▶ Stored items
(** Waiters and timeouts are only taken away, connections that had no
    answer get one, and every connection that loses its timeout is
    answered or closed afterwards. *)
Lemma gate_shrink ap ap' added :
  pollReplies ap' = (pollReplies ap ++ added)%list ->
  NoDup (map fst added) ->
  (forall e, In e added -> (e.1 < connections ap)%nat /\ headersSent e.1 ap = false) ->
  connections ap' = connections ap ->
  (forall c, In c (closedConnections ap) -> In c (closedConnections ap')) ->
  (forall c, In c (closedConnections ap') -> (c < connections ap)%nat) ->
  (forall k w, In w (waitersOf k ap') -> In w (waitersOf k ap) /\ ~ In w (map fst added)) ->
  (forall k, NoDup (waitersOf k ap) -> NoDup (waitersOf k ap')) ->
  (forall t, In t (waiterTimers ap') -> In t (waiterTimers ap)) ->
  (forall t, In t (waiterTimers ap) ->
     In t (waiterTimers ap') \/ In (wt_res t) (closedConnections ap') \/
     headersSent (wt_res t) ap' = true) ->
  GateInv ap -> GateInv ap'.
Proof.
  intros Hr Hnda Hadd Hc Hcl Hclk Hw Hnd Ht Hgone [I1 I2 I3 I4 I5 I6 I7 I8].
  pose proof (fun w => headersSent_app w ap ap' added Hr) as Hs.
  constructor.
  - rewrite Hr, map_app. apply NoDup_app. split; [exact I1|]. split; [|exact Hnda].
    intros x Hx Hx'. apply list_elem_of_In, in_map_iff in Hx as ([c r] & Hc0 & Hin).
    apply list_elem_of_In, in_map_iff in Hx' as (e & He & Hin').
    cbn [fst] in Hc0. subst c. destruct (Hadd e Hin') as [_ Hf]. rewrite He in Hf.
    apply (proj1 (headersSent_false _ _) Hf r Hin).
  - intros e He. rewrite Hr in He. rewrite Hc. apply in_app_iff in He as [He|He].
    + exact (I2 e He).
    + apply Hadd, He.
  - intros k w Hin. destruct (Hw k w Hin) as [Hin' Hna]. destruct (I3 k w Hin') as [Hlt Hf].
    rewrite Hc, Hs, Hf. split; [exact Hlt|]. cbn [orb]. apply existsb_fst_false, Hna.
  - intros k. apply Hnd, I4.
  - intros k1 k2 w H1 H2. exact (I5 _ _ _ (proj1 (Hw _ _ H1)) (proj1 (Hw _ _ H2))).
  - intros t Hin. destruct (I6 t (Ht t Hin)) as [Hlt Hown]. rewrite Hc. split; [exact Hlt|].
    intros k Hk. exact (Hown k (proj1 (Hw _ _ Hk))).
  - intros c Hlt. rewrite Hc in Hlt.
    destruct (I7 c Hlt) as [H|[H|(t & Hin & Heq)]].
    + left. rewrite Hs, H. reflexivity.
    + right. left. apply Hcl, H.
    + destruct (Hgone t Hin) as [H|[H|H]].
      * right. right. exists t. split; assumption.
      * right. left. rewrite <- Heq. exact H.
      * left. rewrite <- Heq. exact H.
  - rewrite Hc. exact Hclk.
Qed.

▶ EXERCISE BRIEF
Working from the records above, write out verbatim only the lines from the line containing "pollReplies ap' = (pollReplies" through the line containing "In t (waiterTimers ap') \/".

▶ RESULT OF THE EXERCISE
  pollReplies ap' = (pollReplies ap ++ added)%list ->
  NoDup (map fst added) ->
  (forall e, In e added -> (e.1 < connections ap)%nat /\ headersSent e.1 ap = false) ->
  connections ap' = connections ap ->
  (forall c, In c (closedConnections ap) -> In c (closedConnections ap')) ->
  (forall c, In c (closedConnections ap') -> (c < connections ap)%nat) ->
  (forall k w, In w (waitersOf k ap') -> In w (waitersOf k ap) /\ ~ In w (map fst added)) ->
  (forall k, NoDup (waitersOf k ap) -> NoDup (waitersOf k ap')) ->
  (forall t, In t (waiterTimers ap') -> In t (waiterTimers ap)) ->
  (forall t, In t (waiterTimers ap) ->
     In t (waiterTimers ap') \/ In (wt_res t) (closedConnections ap') \/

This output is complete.